• [RECORDS TO PROCESS]:
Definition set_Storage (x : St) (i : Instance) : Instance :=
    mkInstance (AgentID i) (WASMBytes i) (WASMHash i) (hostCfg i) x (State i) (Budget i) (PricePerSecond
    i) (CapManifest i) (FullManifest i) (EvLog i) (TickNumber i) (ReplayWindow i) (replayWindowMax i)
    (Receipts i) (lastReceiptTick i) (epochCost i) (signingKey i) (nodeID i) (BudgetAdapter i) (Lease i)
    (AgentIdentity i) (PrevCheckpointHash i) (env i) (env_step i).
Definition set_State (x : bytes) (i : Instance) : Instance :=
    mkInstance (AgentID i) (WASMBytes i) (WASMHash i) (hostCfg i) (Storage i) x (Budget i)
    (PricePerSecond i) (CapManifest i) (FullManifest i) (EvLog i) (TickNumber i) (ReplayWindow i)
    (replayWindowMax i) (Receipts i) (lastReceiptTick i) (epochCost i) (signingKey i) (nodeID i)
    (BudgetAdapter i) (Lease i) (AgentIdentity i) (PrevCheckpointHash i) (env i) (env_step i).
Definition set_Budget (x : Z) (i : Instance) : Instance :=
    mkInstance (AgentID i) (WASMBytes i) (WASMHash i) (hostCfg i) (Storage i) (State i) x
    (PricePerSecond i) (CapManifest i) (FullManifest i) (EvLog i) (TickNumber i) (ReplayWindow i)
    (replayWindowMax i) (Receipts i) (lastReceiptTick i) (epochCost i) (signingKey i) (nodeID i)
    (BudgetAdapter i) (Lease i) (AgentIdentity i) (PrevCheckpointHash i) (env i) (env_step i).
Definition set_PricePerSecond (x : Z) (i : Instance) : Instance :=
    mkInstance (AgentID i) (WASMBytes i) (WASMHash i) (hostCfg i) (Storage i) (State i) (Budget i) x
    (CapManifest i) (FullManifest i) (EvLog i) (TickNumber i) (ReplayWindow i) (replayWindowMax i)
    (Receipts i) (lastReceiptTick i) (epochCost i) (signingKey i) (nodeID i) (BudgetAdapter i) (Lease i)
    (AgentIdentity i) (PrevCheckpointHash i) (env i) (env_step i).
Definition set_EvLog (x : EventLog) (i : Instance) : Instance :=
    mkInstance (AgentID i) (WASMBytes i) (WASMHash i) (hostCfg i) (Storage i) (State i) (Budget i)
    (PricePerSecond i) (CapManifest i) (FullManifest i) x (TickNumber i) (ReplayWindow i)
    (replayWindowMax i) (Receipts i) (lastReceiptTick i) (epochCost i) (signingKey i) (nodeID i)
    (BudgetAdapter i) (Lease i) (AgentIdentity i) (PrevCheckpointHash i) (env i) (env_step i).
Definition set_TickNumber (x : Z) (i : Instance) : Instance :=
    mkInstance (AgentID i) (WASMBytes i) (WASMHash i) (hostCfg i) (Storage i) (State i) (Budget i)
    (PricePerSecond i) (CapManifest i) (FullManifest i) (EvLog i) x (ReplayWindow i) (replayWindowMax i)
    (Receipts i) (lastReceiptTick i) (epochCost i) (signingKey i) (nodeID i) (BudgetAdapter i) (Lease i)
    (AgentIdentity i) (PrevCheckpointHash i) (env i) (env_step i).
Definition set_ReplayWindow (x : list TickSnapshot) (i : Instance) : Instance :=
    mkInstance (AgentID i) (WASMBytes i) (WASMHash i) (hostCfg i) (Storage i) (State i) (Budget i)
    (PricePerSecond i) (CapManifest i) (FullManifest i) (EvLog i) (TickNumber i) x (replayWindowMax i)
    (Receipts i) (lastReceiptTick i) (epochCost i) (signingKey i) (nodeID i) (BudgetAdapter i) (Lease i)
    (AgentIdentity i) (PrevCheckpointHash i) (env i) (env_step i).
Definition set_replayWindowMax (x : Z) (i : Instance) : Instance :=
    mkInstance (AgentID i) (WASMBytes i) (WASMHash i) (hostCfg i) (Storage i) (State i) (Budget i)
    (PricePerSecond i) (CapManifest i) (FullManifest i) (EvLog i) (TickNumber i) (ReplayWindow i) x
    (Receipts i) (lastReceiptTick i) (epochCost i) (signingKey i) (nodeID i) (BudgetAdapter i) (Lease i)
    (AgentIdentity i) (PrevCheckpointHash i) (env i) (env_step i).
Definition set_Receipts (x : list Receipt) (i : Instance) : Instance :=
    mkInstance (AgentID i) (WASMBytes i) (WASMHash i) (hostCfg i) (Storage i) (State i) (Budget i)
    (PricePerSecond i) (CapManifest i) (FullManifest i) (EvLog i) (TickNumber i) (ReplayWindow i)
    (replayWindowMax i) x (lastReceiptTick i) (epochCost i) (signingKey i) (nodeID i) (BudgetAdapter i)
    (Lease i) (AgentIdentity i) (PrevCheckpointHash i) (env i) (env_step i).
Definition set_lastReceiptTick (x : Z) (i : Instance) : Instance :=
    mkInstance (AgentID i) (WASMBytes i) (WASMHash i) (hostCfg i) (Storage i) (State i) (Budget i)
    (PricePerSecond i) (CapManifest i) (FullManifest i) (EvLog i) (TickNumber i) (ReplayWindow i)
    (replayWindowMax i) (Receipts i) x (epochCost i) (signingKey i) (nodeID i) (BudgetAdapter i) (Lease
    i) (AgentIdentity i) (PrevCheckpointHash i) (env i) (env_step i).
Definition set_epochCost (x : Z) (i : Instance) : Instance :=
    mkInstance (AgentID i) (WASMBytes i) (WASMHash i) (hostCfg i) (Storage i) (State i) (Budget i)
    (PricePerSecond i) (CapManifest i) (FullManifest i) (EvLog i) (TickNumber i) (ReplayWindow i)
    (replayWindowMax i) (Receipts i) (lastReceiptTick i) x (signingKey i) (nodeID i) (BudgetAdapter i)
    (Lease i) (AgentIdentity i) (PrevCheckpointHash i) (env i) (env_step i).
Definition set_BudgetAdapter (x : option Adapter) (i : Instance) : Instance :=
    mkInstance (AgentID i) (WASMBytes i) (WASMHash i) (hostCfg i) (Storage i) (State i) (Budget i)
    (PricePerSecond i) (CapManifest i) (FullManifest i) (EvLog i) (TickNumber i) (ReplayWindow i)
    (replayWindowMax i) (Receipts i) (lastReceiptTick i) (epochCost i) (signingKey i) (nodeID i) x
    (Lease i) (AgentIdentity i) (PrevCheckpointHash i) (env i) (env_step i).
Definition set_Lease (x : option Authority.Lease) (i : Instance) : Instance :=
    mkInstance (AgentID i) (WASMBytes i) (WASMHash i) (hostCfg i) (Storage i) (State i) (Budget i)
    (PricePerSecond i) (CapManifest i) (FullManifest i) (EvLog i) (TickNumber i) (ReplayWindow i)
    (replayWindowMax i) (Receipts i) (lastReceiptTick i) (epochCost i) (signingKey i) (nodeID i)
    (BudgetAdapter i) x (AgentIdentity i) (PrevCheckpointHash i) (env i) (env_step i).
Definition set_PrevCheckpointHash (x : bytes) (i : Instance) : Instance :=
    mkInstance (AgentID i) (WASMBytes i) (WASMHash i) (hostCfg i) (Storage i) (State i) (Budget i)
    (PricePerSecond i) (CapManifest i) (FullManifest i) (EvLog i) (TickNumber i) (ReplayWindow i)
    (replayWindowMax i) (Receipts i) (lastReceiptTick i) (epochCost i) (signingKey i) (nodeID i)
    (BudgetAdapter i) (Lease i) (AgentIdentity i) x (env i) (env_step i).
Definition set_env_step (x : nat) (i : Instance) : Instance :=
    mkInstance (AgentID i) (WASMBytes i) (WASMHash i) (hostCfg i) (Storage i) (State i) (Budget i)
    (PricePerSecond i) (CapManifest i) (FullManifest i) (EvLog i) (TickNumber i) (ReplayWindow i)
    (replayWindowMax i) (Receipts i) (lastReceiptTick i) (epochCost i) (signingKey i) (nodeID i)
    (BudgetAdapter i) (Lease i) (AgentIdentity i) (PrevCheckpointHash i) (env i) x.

...

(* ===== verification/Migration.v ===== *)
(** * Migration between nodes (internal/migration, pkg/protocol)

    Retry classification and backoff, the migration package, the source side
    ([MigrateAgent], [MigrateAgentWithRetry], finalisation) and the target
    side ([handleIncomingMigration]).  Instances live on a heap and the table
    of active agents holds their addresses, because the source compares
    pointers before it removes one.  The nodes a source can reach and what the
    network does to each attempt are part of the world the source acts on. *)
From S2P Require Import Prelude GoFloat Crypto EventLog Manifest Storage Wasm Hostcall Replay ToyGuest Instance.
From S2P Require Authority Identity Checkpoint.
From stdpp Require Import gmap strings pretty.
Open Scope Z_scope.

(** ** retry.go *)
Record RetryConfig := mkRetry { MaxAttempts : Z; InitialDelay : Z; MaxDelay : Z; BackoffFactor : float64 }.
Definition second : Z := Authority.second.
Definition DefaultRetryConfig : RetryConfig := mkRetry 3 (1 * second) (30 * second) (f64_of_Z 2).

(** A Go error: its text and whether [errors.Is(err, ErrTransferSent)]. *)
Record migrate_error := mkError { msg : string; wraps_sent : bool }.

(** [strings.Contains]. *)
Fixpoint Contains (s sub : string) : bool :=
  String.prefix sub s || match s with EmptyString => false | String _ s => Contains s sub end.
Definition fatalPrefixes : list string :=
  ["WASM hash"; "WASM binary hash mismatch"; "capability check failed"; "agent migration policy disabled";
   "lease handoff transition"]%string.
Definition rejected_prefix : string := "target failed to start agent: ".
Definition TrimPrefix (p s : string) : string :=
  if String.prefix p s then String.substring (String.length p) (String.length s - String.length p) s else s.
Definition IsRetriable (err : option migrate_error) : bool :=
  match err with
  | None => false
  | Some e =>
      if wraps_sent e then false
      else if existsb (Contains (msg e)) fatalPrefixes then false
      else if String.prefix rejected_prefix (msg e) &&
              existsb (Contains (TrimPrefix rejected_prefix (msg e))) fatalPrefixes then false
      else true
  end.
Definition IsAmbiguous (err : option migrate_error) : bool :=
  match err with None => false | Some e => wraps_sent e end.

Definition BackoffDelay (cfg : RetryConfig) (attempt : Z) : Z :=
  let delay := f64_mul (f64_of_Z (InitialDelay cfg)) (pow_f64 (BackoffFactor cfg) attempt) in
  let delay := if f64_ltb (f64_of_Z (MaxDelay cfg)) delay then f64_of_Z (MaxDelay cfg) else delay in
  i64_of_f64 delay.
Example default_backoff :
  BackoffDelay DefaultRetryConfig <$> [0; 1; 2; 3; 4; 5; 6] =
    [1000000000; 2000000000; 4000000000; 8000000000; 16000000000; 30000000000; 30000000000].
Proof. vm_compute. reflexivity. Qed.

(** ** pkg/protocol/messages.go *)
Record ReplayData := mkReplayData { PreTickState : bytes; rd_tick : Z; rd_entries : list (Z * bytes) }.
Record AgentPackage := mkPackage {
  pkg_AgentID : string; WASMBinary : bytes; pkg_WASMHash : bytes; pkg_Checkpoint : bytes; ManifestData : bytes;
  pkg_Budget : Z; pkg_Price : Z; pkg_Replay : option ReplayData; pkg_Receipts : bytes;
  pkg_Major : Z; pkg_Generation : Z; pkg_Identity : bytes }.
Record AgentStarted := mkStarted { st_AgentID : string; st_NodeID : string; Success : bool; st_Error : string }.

• [EXERCISE DIRECTIONS]: Restate word for word the lines in the material above from the one with "Definition set_Storage (x" to the one with "(State i) x"; both of those lines count, and nothing else does.

• [TASK ANSWER]:
Definition set_Storage (x : St) (i : Instance) : Instance :=
    mkInstance (AgentID i) (WASMBytes i) (WASMHash i) (hostCfg i) x (State i) (Budget i) (PricePerSecond
    i) (CapManifest i) (FullManifest i) (EvLog i) (TickNumber i) (ReplayWindow i) (replayWindowMax i)
    (Receipts i) (lastReceiptTick i) (epochCost i) (signingKey i) (nodeID i) (BudgetAdapter i) (Lease i)
    (AgentIdentity i) (PrevCheckpointHash i) (env i) (env_step i).
Definition set_State (x : bytes) (i : Instance) : Instance :=
    mkInstance (AgentID i) (WASMBytes i) (WASMHash i) (hostCfg i) (Storage i) x (Budget i)
    (PricePerSecond i) (CapManifest i) (FullManifest i) (EvLog i) (TickNumber i) (ReplayWindow i)
    (replayWindowMax i) (Receipts i) (lastReceiptTick i) (epochCost i) (signingKey i) (nodeID i)
    (BudgetAdapter i) (Lease i) (AgentIdentity i) (PrevCheckpointHash i) (env i) (env_step i).
Definition set_Budget (x : Z) (i : Instance) : Instance :=
    mkInstance (AgentID i) (WASMBytes i) (WASMHash i) (hostCfg i) (Storage i) (State i) x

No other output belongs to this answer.